--- THE DATA ---
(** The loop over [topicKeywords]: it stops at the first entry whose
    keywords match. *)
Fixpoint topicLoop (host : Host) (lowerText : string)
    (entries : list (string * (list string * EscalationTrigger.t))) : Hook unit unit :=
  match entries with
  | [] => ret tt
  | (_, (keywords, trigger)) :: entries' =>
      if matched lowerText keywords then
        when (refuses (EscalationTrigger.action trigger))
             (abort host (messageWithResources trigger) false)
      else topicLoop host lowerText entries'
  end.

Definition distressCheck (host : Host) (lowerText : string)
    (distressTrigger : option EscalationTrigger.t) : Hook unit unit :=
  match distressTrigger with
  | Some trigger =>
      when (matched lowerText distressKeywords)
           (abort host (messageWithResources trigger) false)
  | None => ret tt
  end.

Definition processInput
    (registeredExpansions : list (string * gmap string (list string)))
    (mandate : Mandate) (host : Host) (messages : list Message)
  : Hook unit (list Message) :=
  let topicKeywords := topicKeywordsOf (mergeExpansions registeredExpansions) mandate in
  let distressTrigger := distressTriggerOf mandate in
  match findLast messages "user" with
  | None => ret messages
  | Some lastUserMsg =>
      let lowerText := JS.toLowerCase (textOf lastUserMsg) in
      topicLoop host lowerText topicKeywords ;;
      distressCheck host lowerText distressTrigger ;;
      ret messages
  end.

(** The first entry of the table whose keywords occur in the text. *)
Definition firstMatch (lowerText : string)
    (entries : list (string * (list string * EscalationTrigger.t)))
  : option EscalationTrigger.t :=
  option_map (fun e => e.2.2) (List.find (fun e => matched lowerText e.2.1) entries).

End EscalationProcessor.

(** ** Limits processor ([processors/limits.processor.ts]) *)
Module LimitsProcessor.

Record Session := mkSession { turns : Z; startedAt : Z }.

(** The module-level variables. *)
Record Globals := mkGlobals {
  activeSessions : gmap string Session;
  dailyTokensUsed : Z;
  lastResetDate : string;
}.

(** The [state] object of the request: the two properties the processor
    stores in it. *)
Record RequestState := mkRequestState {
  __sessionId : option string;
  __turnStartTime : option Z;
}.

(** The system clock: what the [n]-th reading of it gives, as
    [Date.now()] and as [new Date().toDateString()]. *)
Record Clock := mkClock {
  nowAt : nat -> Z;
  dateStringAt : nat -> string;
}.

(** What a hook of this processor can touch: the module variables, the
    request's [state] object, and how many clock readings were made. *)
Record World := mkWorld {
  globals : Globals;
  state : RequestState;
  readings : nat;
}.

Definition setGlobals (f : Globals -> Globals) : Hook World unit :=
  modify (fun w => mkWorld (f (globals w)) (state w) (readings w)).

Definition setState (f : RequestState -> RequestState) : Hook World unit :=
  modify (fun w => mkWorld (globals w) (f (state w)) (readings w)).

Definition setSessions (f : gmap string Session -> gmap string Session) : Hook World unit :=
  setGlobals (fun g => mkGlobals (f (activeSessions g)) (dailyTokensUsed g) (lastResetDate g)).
---
--- THE DATA ---
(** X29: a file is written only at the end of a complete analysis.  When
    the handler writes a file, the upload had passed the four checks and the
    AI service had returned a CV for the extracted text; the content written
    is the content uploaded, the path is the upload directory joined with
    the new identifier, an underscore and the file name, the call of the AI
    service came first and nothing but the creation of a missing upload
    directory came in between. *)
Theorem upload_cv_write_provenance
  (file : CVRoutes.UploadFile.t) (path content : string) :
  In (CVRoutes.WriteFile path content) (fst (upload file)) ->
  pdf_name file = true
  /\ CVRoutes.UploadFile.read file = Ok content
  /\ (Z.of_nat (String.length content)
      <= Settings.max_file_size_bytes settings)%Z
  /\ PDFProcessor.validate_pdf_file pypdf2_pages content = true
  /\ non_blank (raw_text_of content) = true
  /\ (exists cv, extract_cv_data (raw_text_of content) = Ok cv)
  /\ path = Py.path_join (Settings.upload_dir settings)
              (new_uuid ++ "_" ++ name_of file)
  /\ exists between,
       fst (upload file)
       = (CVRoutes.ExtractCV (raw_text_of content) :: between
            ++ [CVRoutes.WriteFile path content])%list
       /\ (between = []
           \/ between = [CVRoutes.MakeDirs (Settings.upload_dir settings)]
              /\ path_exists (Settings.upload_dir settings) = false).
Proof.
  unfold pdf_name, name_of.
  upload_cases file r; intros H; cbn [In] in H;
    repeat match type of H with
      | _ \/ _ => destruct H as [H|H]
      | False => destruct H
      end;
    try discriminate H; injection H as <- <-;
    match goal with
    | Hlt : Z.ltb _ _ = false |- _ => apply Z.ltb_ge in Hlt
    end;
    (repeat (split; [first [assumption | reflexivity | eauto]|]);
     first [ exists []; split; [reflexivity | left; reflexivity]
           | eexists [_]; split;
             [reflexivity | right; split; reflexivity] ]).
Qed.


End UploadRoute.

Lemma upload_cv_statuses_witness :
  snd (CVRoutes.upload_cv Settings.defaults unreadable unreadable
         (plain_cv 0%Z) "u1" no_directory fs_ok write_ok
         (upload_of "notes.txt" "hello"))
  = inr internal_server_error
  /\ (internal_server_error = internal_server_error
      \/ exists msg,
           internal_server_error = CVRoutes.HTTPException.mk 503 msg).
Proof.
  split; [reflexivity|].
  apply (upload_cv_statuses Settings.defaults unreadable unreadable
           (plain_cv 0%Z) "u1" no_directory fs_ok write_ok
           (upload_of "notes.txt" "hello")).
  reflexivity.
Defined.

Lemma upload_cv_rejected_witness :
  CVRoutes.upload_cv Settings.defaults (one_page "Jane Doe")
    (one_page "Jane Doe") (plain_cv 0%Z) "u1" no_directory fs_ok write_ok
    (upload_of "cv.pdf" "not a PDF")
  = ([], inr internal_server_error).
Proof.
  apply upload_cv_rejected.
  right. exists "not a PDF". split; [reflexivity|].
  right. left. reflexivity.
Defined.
---
WHAT NEEDS TO BE DONE
Look through the entries and copy every line in which the string "entry" appears.

RESULT OF THE TASK
(** The loop over [topicKeywords]: it stops at the first entry whose
(** The first entry of the table whose keywords occur in the text. *)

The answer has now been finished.